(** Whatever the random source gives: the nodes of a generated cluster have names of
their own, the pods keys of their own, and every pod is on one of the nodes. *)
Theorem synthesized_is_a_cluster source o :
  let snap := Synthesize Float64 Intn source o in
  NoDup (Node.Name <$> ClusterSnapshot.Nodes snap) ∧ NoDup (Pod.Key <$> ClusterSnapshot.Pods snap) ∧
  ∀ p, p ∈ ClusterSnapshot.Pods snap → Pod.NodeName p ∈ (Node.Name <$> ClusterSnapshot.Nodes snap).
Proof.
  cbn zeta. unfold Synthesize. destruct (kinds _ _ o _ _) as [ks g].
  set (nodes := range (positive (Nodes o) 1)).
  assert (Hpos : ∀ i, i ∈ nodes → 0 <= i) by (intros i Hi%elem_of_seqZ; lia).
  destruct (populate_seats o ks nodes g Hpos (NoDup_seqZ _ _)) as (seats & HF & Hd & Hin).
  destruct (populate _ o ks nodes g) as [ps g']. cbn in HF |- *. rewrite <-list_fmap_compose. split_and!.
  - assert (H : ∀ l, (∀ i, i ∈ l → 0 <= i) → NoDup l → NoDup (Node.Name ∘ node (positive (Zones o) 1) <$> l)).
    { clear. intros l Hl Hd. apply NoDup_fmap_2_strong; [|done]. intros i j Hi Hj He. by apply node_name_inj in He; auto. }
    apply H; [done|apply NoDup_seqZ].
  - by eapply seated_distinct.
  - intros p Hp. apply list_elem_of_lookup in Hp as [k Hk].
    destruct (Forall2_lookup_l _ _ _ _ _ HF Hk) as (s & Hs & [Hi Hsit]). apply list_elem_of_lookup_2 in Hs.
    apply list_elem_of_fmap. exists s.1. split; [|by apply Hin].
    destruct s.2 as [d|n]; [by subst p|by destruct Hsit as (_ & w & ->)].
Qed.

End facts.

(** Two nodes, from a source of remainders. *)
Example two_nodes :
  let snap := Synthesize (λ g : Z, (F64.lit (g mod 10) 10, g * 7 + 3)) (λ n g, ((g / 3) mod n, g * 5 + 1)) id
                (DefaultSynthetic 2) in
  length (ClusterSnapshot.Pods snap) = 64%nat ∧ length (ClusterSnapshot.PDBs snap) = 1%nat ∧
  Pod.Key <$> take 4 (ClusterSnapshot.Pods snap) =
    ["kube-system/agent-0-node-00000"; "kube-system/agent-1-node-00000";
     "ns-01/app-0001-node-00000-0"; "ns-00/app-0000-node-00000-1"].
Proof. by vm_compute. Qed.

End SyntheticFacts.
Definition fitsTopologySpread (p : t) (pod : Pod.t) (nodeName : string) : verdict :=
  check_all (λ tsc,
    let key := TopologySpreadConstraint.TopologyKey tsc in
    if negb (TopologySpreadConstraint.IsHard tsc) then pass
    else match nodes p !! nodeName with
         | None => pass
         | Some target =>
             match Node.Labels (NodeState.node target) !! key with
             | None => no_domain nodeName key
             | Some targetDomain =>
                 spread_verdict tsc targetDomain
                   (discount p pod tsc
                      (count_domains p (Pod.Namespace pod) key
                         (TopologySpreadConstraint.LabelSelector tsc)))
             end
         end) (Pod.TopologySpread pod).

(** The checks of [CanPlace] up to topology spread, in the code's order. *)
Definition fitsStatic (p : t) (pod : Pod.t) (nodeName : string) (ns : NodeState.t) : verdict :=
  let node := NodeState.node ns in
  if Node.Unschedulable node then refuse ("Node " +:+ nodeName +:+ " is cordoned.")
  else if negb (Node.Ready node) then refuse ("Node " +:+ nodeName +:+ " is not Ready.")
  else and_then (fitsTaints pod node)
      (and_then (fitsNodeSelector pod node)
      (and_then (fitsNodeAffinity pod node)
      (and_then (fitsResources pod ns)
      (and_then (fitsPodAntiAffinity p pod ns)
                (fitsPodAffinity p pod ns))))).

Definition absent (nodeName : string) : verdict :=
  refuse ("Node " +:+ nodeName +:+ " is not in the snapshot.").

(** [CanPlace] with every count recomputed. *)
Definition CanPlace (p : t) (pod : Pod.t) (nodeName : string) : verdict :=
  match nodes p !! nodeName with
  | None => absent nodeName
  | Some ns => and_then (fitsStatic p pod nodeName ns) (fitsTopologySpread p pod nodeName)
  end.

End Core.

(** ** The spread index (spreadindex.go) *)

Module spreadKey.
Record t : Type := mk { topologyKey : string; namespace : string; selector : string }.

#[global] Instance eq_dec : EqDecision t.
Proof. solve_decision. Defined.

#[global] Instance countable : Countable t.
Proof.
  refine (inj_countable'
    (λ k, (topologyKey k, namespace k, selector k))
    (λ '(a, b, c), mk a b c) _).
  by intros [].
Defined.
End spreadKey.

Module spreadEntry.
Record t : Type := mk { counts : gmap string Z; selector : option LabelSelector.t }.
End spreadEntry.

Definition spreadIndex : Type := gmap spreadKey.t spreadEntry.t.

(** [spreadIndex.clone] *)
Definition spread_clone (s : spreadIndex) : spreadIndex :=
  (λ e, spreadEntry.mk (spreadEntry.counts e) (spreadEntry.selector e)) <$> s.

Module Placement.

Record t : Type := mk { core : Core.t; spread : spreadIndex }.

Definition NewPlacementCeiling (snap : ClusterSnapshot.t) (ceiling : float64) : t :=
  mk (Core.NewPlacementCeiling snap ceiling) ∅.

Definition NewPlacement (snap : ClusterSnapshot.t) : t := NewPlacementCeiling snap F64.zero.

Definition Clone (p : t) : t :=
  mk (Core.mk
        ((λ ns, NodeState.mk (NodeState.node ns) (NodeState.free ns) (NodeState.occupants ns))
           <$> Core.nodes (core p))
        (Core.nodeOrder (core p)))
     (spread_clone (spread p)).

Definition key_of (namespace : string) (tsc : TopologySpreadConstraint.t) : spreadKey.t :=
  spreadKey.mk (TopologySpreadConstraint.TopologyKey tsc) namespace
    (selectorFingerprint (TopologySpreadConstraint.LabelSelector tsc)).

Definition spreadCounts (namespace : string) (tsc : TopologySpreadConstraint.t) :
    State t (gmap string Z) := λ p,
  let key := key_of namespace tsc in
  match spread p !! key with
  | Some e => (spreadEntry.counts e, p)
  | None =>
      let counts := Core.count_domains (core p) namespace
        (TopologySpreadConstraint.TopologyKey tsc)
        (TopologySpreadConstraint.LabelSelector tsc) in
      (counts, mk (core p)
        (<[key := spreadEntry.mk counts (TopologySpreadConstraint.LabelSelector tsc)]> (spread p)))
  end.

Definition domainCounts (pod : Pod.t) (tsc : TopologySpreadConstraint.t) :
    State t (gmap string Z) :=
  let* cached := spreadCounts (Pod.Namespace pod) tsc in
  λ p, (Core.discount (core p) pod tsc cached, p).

TASK BRIEF — Start with the line above that contains "let snap := Synthesize Float64" and end with the line that contains "Some targetDomain =>". Write out those lines exactly, and only those.

RESPONSE —
  let snap := Synthesize Float64 Intn source o in
  NoDup (Node.Name <$> ClusterSnapshot.Nodes snap) ∧ NoDup (Pod.Key <$> ClusterSnapshot.Pods snap) ∧
  ∀ p, p ∈ ClusterSnapshot.Pods snap → Pod.NodeName p ∈ (Node.Name <$> ClusterSnapshot.Nodes snap).
Proof.
  cbn zeta. unfold Synthesize. destruct (kinds _ _ o _ _) as [ks g].
  set (nodes := range (positive (Nodes o) 1)).
  assert (Hpos : ∀ i, i ∈ nodes → 0 <= i) by (intros i Hi%elem_of_seqZ; lia).
  destruct (populate_seats o ks nodes g Hpos (NoDup_seqZ _ _)) as (seats & HF & Hd & Hin).
  destruct (populate _ o ks nodes g) as [ps g']. cbn in HF |- *. rewrite <-list_fmap_compose. split_and!.
  - assert (H : ∀ l, (∀ i, i ∈ l → 0 <= i) → NoDup l → NoDup (Node.Name ∘ node (positive (Zones o) 1) <$> l)).
    { clear. intros l Hl Hd. apply NoDup_fmap_2_strong; [|done]. intros i j Hi Hj He. by apply node_name_inj in He; auto. }
    apply H; [done|apply NoDup_seqZ].
  - by eapply seated_distinct.
  - intros p Hp. apply list_elem_of_lookup in Hp as [k Hk].
    destruct (Forall2_lookup_l _ _ _ _ _ HF Hk) as (s & Hs & [Hi Hsit]). apply list_elem_of_lookup_2 in Hs.
    apply list_elem_of_fmap. exists s.1. split; [|by apply Hin].
    destruct s.2 as [d|n]; [by subst p|by destruct Hsit as (_ & w & ->)].
Qed.

End facts.

(** Two nodes, from a source of remainders. *)
Example two_nodes :
  let snap := Synthesize (λ g : Z, (F64.lit (g mod 10) 10, g * 7 + 3)) (λ n g, ((g / 3) mod n, g * 5 + 1)) id
                (DefaultSynthetic 2) in
  length (ClusterSnapshot.Pods snap) = 64%nat ∧ length (ClusterSnapshot.PDBs snap) = 1%nat ∧
  Pod.Key <$> take 4 (ClusterSnapshot.Pods snap) =
    ["kube-system/agent-0-node-00000"; "kube-system/agent-1-node-00000";
     "ns-01/app-0001-node-00000-0"; "ns-00/app-0000-node-00000-1"].
Proof. by vm_compute. Qed.

End SyntheticFacts.
Definition fitsTopologySpread (p : t) (pod : Pod.t) (nodeName : string) : verdict :=
  check_all (λ tsc,
    let key := TopologySpreadConstraint.TopologyKey tsc in
    if negb (TopologySpreadConstraint.IsHard tsc) then pass
    else match nodes p !! nodeName with
         | None => pass
         | Some target =>
             match Node.Labels (NodeState.node target) !! key with
             | None => no_domain nodeName key
             | Some targetDomain =>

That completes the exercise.